Design Element
Comment on "Thinking Like a Cocoa Programmer"
by Scott Stevenson — Jun 27
@DogThreeZero: It's interesting to hear the emphasis on the user. It does tend to suggest, though, that only a certain kind of person (empathetic, sympathetic, human) will ever become an export Cocoa developer

It depends on who you work with, I think. You can certainly write a networking stack for an application without necessarily understanding user experience. The other people on the team may request you make changes to your code to to support the user experience, though.

@Kevin Walzer: Do you really think that only Cocoa programmers think about these things

Absolutely not, but I can see how it might read that way. I phrased it as "Cocoa programmers do these things" because people ask me what they need to know to write Mac software. In other words, it's saying "this is what you need to know about if you want to be a Cocoa programmer," but it can apply to a lot of things.

@Mike:Please don't make an entire paragraph bold

I can see from his original comment markup that there were two open "b" tags. I think it was an accident, so I updated it.

However, a good user experience is completely orthagonal to the technology used to implement it. Cocoa has no inherent superiority over other frameworks in terms of delivering a good user experience. It all depends on the skill of the developer.

With respect, I completely disagree. If you just mean basic layout and workflow, you can absolutely do that well regardless of framework. But it's just one part of user experience.

Cocoa offers a mountain of subtle but invaluable elements to the user experience, including accessibility, resolution independence, the comprehensive text system, automatic undo/redo, and so on. It's true that a developer could theoretically go and recreate all of these manually -- but it's unlikely they'll have the resources to do so. Not to mention the potentially huge performance advantages of Core Animation.

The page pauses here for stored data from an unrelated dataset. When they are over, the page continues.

(* ===== verification/SchedInv.v ===== *)
(** * The scheduler invariant

    The part of the kernel state that decides who runs, as a [view]: the status of
    each thread, the ready list, the wait queues.  The invariant is stated and
    shown on views; each kernel operation is a change of views. *)

From S2P Require Import Prelude ListSpec Kernel Synch.

(** ** Views *)

(** [None] is the sleeping list, [Some s] the waiters of a semaphore. *)
Definition queue_id : Type := option sema_ref.

Record view := mkView {
  vst : Z -> option thread_status;
  vcr : Z -> list (option Z);   (* threads under creation by a thread; [None] the idle thread *)
  vready : list Z;
  vrun : Z;
  vidle : Z;
  vq : queue_id -> list Z;
  vok : bool                    (* the idle thread has only calls of its own loop pending *)
}.

Definition creations (fs : list frame) : list (option Z) :=
  omap (fun f => match f with FCreate t _ => Some (Some t) | FIdleStart _ => Some None | _ => None end) fs.

Definition is_idle_frame (f : frame) : bool :=
  match f with FSetLevel _ | FIdle | FHlt => true | _ => false end.

Definition view_of (k : kernel) : view :=
  mkView (fun p => status <$> threads k !! p)
         (fun p => from_option (fun t => creations (frames t)) [] (threads k !! p))
         (ready_list k) (running_thread k) (idle_thread k)
         (fun q => match q with None => sleeping_list k | Some s => from_option waiters [] (semas k !! s) end)
         (from_option (fun t => forallb is_idle_frame (frames t)) true (threads k !! idle_thread k)).

Definition veq (v w : view) : Prop :=
  (forall p, vst v p = vst w p) /\ (forall p, vcr v p = vcr w p) /\ vready v = vready w /\
  vrun v = vrun w /\ vidle v = vidle w /\ (forall q, vq v q = vq w q) /\ vok v = vok w.

#[export] Instance veq_equivalence : Equivalence veq.
Proof.
  split.
  - by intros v.
  - intros v w (? & ? & ? & ? & ? & ? & ?). by repeat split.
  - intros u v w (H1 & H2 & H3 & H4 & H5 & H6 & H7) (J1 & J2 & J3 & J4 & J5 & J6 & J7).
    repeat split; intros; etrans; eauto.
Qed.

(** Every thread is where its status says, and in one place only. *)
Record Wf (v : view) : Prop := {
  wf_ready_nodup : NoDup (vready v);
  wf_ready : forall p, p ∈ vready v <-> vst v p = Some THREAD_READY /\ p <> vidle v;
  wf_queue_nodup : forall q, NoDup (vq v q);
  wf_queue_disjoint : forall q q' p, p ∈ vq v q -> p ∈ vq v q' -> q = q';
  wf_queue_blocked : forall q p, p ∈ vq v q -> vst v p = Some THREAD_BLOCKED /\ p <> vidle v;
  wf_create : forall p t, Some t ∈ vcr v p ->
    vst v t = Some THREAD_BLOCKED /\ t <> vidle v /\ forall q, t ∉ vq v q;
  wf_create_nodup : forall p, NoDup (vcr v p);
  wf_create_unique : forall p p' t, Some t ∈ vcr v p -> Some t ∈ vcr v p' -> p = p';
  wf_create_idle : forall p, None ∉ vcr v p;
  wf_ok : vok v = true;
  wf_idle : exists s, vst v (vidle v) = Some s /\ s <> THREAD_DYING
}.

(** Between two calls: exactly the running thread has status RUNNING. *)
Definition Inv (v : view) : Prop :=
  Wf v /\ forall p, vst v p = Some THREAD_RUNNING <-> p = vrun v.

(** At the entry of [schedule]: nobody has. *)
Definition Pre (v : view) : Prop := Wf v /\ forall p, vst v p <> Some THREAD_RUNNING.

#[export] Instance Wf_proper : Proper (veq ==> iff) Wf.
Proof.
  enough (H : forall v w, veq v w -> Wf v -> Wf w) by (intros v w E; split; apply H; [done|by symmetry]).
  intros [st cr rd rn id q ok] [st' cr' rd' rn' id' q' ok'] (E1 & E2 & E3 & E4 & E5 & E6 & E7) []; simpl in *; subst.
  split; simpl; intros *; rewrite <- ?E1, <- ?E2, <- ?E6; eauto.
  - intros H. destruct (wf_create0 _ _ H) as (? & ? & Hq). split_and!; auto. intros q0. by rewrite <- E6.
Qed.
#[export] Instance Inv_proper : Proper (veq ==> iff) Inv.
Proof.
  intros v w E. unfold Inv. rewrite (Wf_proper _ _ E). destruct E as (E1 & _ & _ & -> & _).
  split; intros [? H]; (split; [done|]); intros p; [rewrite <- E1|rewrite E1]; apply H.
Qed.
#[export] Instance Pre_proper : Proper (veq ==> iff) Pre.
Proof.
  intros v w E. unfold Pre. rewrite (Wf_proper _ _ E). destruct E as (E1 & _).
  split; intros [? H]; (split; [done|]); intros p; [rewrite <- E1|rewrite E1]; apply H.
Qed.

Definition inv (k : kernel) : Prop := Inv (view_of k).

(** Functional update at one point. *)
Definition upd {A B} `{EqDecision A} (f : A -> B) (a : A) (b : B) : A -> B :=
  fun x => if decide (x = a) then b else f x.

Lemma upd_eq {A B} `{EqDecision A} (f : A -> B) a b : upd f a b a = b.
Proof. unfold upd. by rewrite decide_True. Qed.
Lemma upd_ne {A B} `{EqDecision A} (f : A -> B) a b x : x <> a -> upd f a b x = f x.
Proof. intros. unfold upd. by rewrite decide_False. Qed.

(** ** Changes of views *)

Section ViewLemmas.
Implicit Types (v : view) (p t : Z).

Definition v_st p s v := mkView (upd (vst v) p s) (vcr v) (vready v) (vrun v) (vidle v) (vq v) (vok v).
Definition v_ready l v := mkView (vst v) (vcr v) l (vrun v) (vidle v) (vq v) (vok v).
Definition v_run p v := mkView (vst v) (vcr v) (vready v) p (vidle v) (vq v) (vok v).
Definition v_q q l v := mkView (vst v) (vcr v) (vready v) (vrun v) (vidle v) (upd (vq v) q l) (vok v).
Definition v_cr p l v := mkView (vst v) (upd (vcr v) p l) (vready v) (vrun v) (vidle v) (vq v) (vok v).

(** The next thread, taken from the ready list or the idle thread, starts running. *)
Lemma Pre_dispatch v p rest : Pre v -> vready v = p :: rest ->
  Inv (v_run p (v_st p (Some THREAD_RUNNING) (v_ready rest v))).
Proof.
  intros [[] Hno] E. destruct v as [st cr rd rn id q ok]; simpl in *; subst rd.
  apply NoDup_cons in wf_ready_nodup0 as [Hp Hnd].
  assert (Hst : st p = Some THREAD_READY /\ p <> id) by (apply wf_ready0; set_solver).
  destruct Hst as [Hst Hid].
  split; [split|]; simpl; auto.
  - intros x. unfold upd. case_decide as D.
    + subst x. split; [done|naive_solver].
    + rewrite <- wf_ready0. set_solver.
  - intros qq x Hx. destruct (wf_queue_blocked0 qq x Hx). unfold upd. case_decide; [congruence|done].
  - intros x t Ht. destruct (wf_create0 x t Ht) as (? & ? & ?). unfold upd. case_decide; [congruence|done].
  - unfold upd. case_decide; [|done]. congruence.
  - intros x. unfold upd. case_decide; [naive_solver|]. specialize (Hno x). naive_solver.
Qed.

Lemma Pre_idle v : Pre v -> vready v = [] ->
  Inv (v_run (vidle v) (v_st (vidle v) (Some THREAD_RUNNING) v)).
Proof.
  intros [[] Hno] E. destruct v as [st cr rd rn id q ok]; simpl in *; subst rd.
  split; [split|]; simpl; auto.
  - intros x. unfold upd. case_decide; [|done]. split; [set_solver|naive_solver].
  - intros qq x Hx. destruct (wf_queue_blocked0 qq x Hx). by rewrite upd_ne.
  - intros x t Ht. destruct (wf_create0 x t Ht) as (? & ? & ?). by rewrite upd_ne.
  - rewrite upd_eq. eauto.
  - intros x. unfold upd. case_decide; [naive_solver|]. specialize (Hno x). naive_solver.
Qed.

(** A dead thread is freed. *)
Lemma Inv_free v p : Inv v -> vst v p = Some THREAD_DYING -> Inv (v_cr p [] (v_st p None v)).
Proof.
  intros [[] Hrun] Hd. destruct v as [st cr rd rn id q ok]; simpl in *.
  assert (Hcr : forall (x : Z) (o : option Z), o ∈ upd cr p [] x -> o ∈ cr x).
  { intros x o. unfold upd. case_decide; set_solver. }
  split; [split|]; simpl; auto.
  - intros x. rewrite wf_ready0. unfold upd. case_decide; naive_solver.
  - intros qq x Hx. destruct (wf_queue_blocked0 qq x Hx). rewrite upd_ne; [done|congruence].
  - intros x t Ht%Hcr. destruct (wf_create0 x t Ht) as (? & ? & ?). rewrite upd_ne; [done|congruence].
  - intros x. unfold upd. case_decide; [constructor|done].
  - intros x x' t H1%Hcr H2%Hcr. eauto.
  - intros x Hx%Hcr. by apply (wf_create_idle0 x).
  - destruct wf_idle0 as (s & Hs & Hne). rewrite upd_ne; [eauto|]. congruence.
  - intros x. rewrite <- Hrun. unfold upd. case_decide; naive_solver.
Qed.

(** The running thread leaves: to a wait queue, to the ready list, for good. *)
Lemma Inv_block v q l : Inv v -> vrun v <> vidle v -> l ≡ₚ vrun v :: vq v q ->
  Pre (v_q q l (v_st (vrun v) (Some THREAD_BLOCKED) v)).
Proof.
  intros [[] Hrun] Hid Hl. destruct v as [st cr rd rn id qs ok]; simpl in *.
  assert (Hst : st rn = Some THREAD_RUNNING) by (by apply Hrun).
  assert (Hin : forall q' x, x ∈ upd qs q l q' -> (q' = q /\ x = rn) \/ x ∈ qs q').
  { intros q' x. unfold upd. case_decide; [subst; rewrite Hl; set_solver|auto]. }
  assert (Hrn : forall q', rn ∉ qs q') by (intros q' [Hb _]%wf_queue_blocked0; congruence).
  split; [split|]; simpl; auto.
  - intros x. rewrite wf_ready0. unfold upd. case_decide; naive_solver.
  - intros q'. unfold upd. case_decide; [|done]. rewrite Hl. apply NoDup_cons. auto.
  - intros q1 q2 x [[-> ->]|H1]%Hin [[-> E]|H2]%Hin; subst; try done.
    + by apply Hrn in H2.
    + by apply Hrn in H1.
    + eauto.
  - intros q' x [[-> ->]|Hx]%Hin; [by rewrite upd_eq|]. destruct (wf_queue_blocked0 _ _ Hx).
    split; [|done]. unfold upd. by case_decide.
  - intros x t Ht. destruct (wf_create0 x t Ht) as (Hb & ? & ?). split_and!; [|done|].
    + unfold upd. by case_decide.
    + intros q' [[-> ->]|Hq]%Hin; [congruence|set_solver].
  - unfold upd. case_decide; [eauto|done].
  - intros x. unfold upd. case_decide; [done|]. naive_solver.
Qed.

Lemma Inv_idle_leaves v s : Inv v -> vrun v = vidle v -> s = THREAD_BLOCKED \/ s = THREAD_READY ->
  Pre (v_st (vrun v) (Some s) v).
Proof.
  intros [[] Hrun] Hid Hs. destruct v as [st cr rd rn id qs ok]; simpl in *; subst rn.
  split; [split|]; simpl; auto.
  - intros x. rewrite wf_ready0. unfold upd. case_decide; naive_solver.
  - intros q x Hx. destruct (wf_queue_blocked0 q x Hx). by rewrite upd_ne.
  - intros x t Ht. destruct (wf_create0 x t Ht) as (? & ? & ?). by rewrite upd_ne.
  - rewrite upd_eq. naive_solver.
  - intros x. unfold upd. case_decide; naive_solver.
Qed.

Lemma Inv_yield v l : Inv v -> vrun v <> vidle v -> l ≡ₚ vrun v :: vready v ->
  Pre (v_st (vrun v) (Some THREAD_READY) (v_ready l v)).
Proof.
  intros [[] Hrun] Hid Hl. destruct v as [st cr rd rn id qs ok]; simpl in *.
  assert (Hst : st rn = Some THREAD_RUNNING) by (by apply Hrun).
  split; [split|]; simpl; auto.
  - rewrite Hl. apply NoDup_cons. split; [|done]. rewrite wf_ready0. naive_solver congruence.
  - intros x. rewrite Hl, elem_of_cons, wf_ready0. unfold upd. case_decide; naive_solver.
  - intros q x Hx. destruct (wf_queue_blocked0 q x Hx). rewrite upd_ne; [done|congruence].
  - intros x t Ht. destruct (wf_create0 x t Ht) as (? & ? & ?). rewrite upd_ne; [done|congruence].
  - rewrite upd_ne; [done|congruence].
  - intros x. unfold upd. case_decide; naive_solver.
Qed.

Lemma Inv_leaves v s : Inv v -> vrun v <> vidle v -> s = THREAD_DYING \/ s = THREAD_BLOCKED ->
  Pre (v_st (vrun v) (Some s) v).
Proof.
  intros [[] Hrun] Hid Hs. destruct v as [st cr rd rn id qs ok]; simpl in *.
  assert (Hst : st rn = Some THREAD_RUNNING) by (by apply Hrun).
  split; [split|]; simpl; auto.
  - intros x. rewrite wf_ready0. unfold upd. case_decide; naive_solver.
  - intros q x Hx. destruct (wf_queue_blocked0 q x Hx). rewrite upd_ne; [done|congruence].
  - intros x t Ht. destruct (wf_create0 x t Ht) as (? & ? & ?). rewrite upd_ne; [done|congruence].
  - rewrite upd_ne; [done|congruence].
  - intros x. unfold upd. case_decide; naive_solver.
Qed.

(** A queue loses elements or is reordered. *)
Lemma Inv_shrink v q l : Inv v -> NoDup l -> (forall p, p ∈ l -> p ∈ vq v q) -> Inv (v_q q l v).
Proof.
  intros [[] Hrun] Hnd Hl. destruct v as [st cr rd rn id qs ok]; simpl in *.
  assert (Hin : forall q' x, x ∈ upd qs q l q' -> x ∈ qs q').
  { intros q' x. unfold upd. case_decide; [subst; auto|done]. }
  split; [split|]; simpl; auto.
  - intros q'. unfold upd. by case_decide.
  - intros q1 q2 x H1%Hin H2%Hin. eauto.
  - intros q' x Hx%Hin. eauto.
  - intros x t Ht. destruct (wf_create0 x t Ht) as (? & ? & Hq). split_and!; [done..|].
    intros q' Hx%Hin. by apply (Hq q').
Qed.

(** A blocked thread that is in no queue becomes ready. *)
Lemma Inv_unblock v p l : Inv v -> vst v p = Some THREAD_BLOCKED -> p <> vidle v ->
  (forall q, p ∉ vq v q) -> (forall x, Some p ∉ vcr v x) -> l ≡ₚ p :: vready v ->
  Inv (v_st p (Some THREAD_READY) (v_ready l v)).
Proof.
  intros [[] Hrun] Hst Hid Hq Hcr Hl. destruct v as [st cr rd rn id qs ok]; simpl in *.
  split; [split|]; simpl; auto.
  - rewrite Hl. apply NoDup_cons. split; [|done]. rewrite wf_ready0. naive_solver congruence.
  - intros x. rewrite Hl, elem_of_cons, wf_ready0. unfold upd. case_decide; naive_solver.
  - intros q x Hx. destruct (wf_queue_blocked0 q x Hx). rewrite upd_ne; [done|]. intros ->. by apply (Hq q).
  - intros x t Ht. destruct (wf_create0 x t Ht) as (? & ? & ?). rewrite upd_ne; [done|]. intros ->. by apply (Hcr x).
  - unfold upd. case_decide; [eauto|done].
  - intros x. rewrite <- Hrun. unfold upd. case_decide; naive_solver.
Qed.

(** Creation of a thread on a fresh page, and its end. *)
Lemma Inv_create v t : Inv v -> vst v t = None ->
  Inv (v_cr (vrun v) (Some t :: vcr v (vrun v)) (v_cr t [] (v_st t (Some THREAD_BLOCKED) v))).
Proof.
  intros [[] Hrun] Hst. destruct v as [st cr rd rn id qs ok]; simpl in *.
  assert (Hrn : st rn = Some THREAD_RUNNING) by (by apply Hrun).
  assert (Hne : t <> rn) by congruence.
  assert (Hq : forall q, t ∉ qs q) by (intros q [Hb _]%wf_queue_blocked0; congruence).
  assert (Hold : forall x, Some t ∉ cr x) by (intros x (Hb & _)%wf_create0; congruence).
  assert (Hidn : t <> id) by (destruct wf_idle0 as (s & Hs & _); congruence).
  set (cr' := upd (upd cr t []) rn (Some t :: cr rn)).
  assert (Hcr : forall x o, o ∈ cr' x -> (x = rn /\ o = Some t) \/ o ∈ cr x).
  { intros x o. unfold cr', upd. repeat case_decide; subst; set_solver. }
  split; [split|]; simpl; auto.
  - intros x. rewrite wf_ready0. unfold upd. case_decide; naive_solver.
  - intros q x Hx. destruct (wf_queue_blocked0 q x Hx). rewrite upd_ne; [done|congruence].
  - intros x u [[-> [= ->]]|Hu]%Hcr; [by rewrite upd_eq|].
    destruct (wf_create0 x u Hu) as (? & ? & ?). rewrite upd_ne; [done|congruence].
  - intros x. fold cr'. unfold cr', upd. repeat case_decide; subst; [|constructor|done].
    apply NoDup_cons. split; [apply Hold|done].
  - intros x x' u [[-> E1]|H1]%Hcr [[-> E2]|H2]%Hcr; simplify_eq; try done.
    + by apply Hold in H2.
    + by apply Hold in H1.
    + eauto.
  - intros x [[_ ?]|Hx]%Hcr; [done|]. by apply (wf_create_idle0 x).
  - rewrite upd_ne; [done|congruence].
  - intros x. rewrite <- Hrun. unfold upd. case_decide; naive_solver.
Qed.

Lemma Inv_created v p o l : Inv v -> vcr v p = o :: l -> Inv (v_cr p l v) /\
  exists t, o = Some t /\ vst v t = Some THREAD_BLOCKED /\ t <> vidle v /\ (forall q, t ∉ vq v q) /\
            forall x, Some t ∉ vcr (v_cr p l v) x.
Proof.
  intros [[] Hrun] E. destruct v as [st cr rd rn id qs ok]; simpl in *.
  assert (Hcr : forall x o, o ∈ upd cr p l x -> o ∈ cr x).
  { intros x o'. unfold upd. case_decide; subst; rewrite ?E; set_solver. }
  destruct o as [t|]; [|destruct (wf_create_idle0 p); rewrite E; set_solver].
  assert (Ht : Some t ∈ cr p) by (rewrite E; set_solver).
  pose proof (wf_create_nodup0 p) as Hnd. rewrite E in Hnd. apply NoDup_cons in Hnd as [Hnt Hnd].
  split.
  - split; [split|]; simpl; auto.
    + intros x u Hu%Hcr. eauto.
    + intros x. unfold upd. by case_decide.
    + intros x x' u H1%Hcr H2%Hcr. eauto.
    + intros x Hx%Hcr. by apply (wf_create_idle0 x).
  - destruct (wf_create0 p t Ht) as (? & ? & ?). exists t. split_and!; [done..|].
    intros x Hx. pose proof (wf_create_unique0 x p t (Hcr _ _ Hx) Ht). subst x. by rewrite upd_eq in Hx.
Qed.
End ViewLemmas.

I don't say this to convince you that you're wrong for choosing another framework, I just want to be clear to the new developers that you can't expect all frameworks to give you the same results. For example, Carbon (and any frameworks that sit on top of it) will not be making the 64-bit transition. The C-based QuickTime API is in the same spot. If you understand that and the other items above and still want to go that path, then by all means do so. I'm a firm believer in doing what works.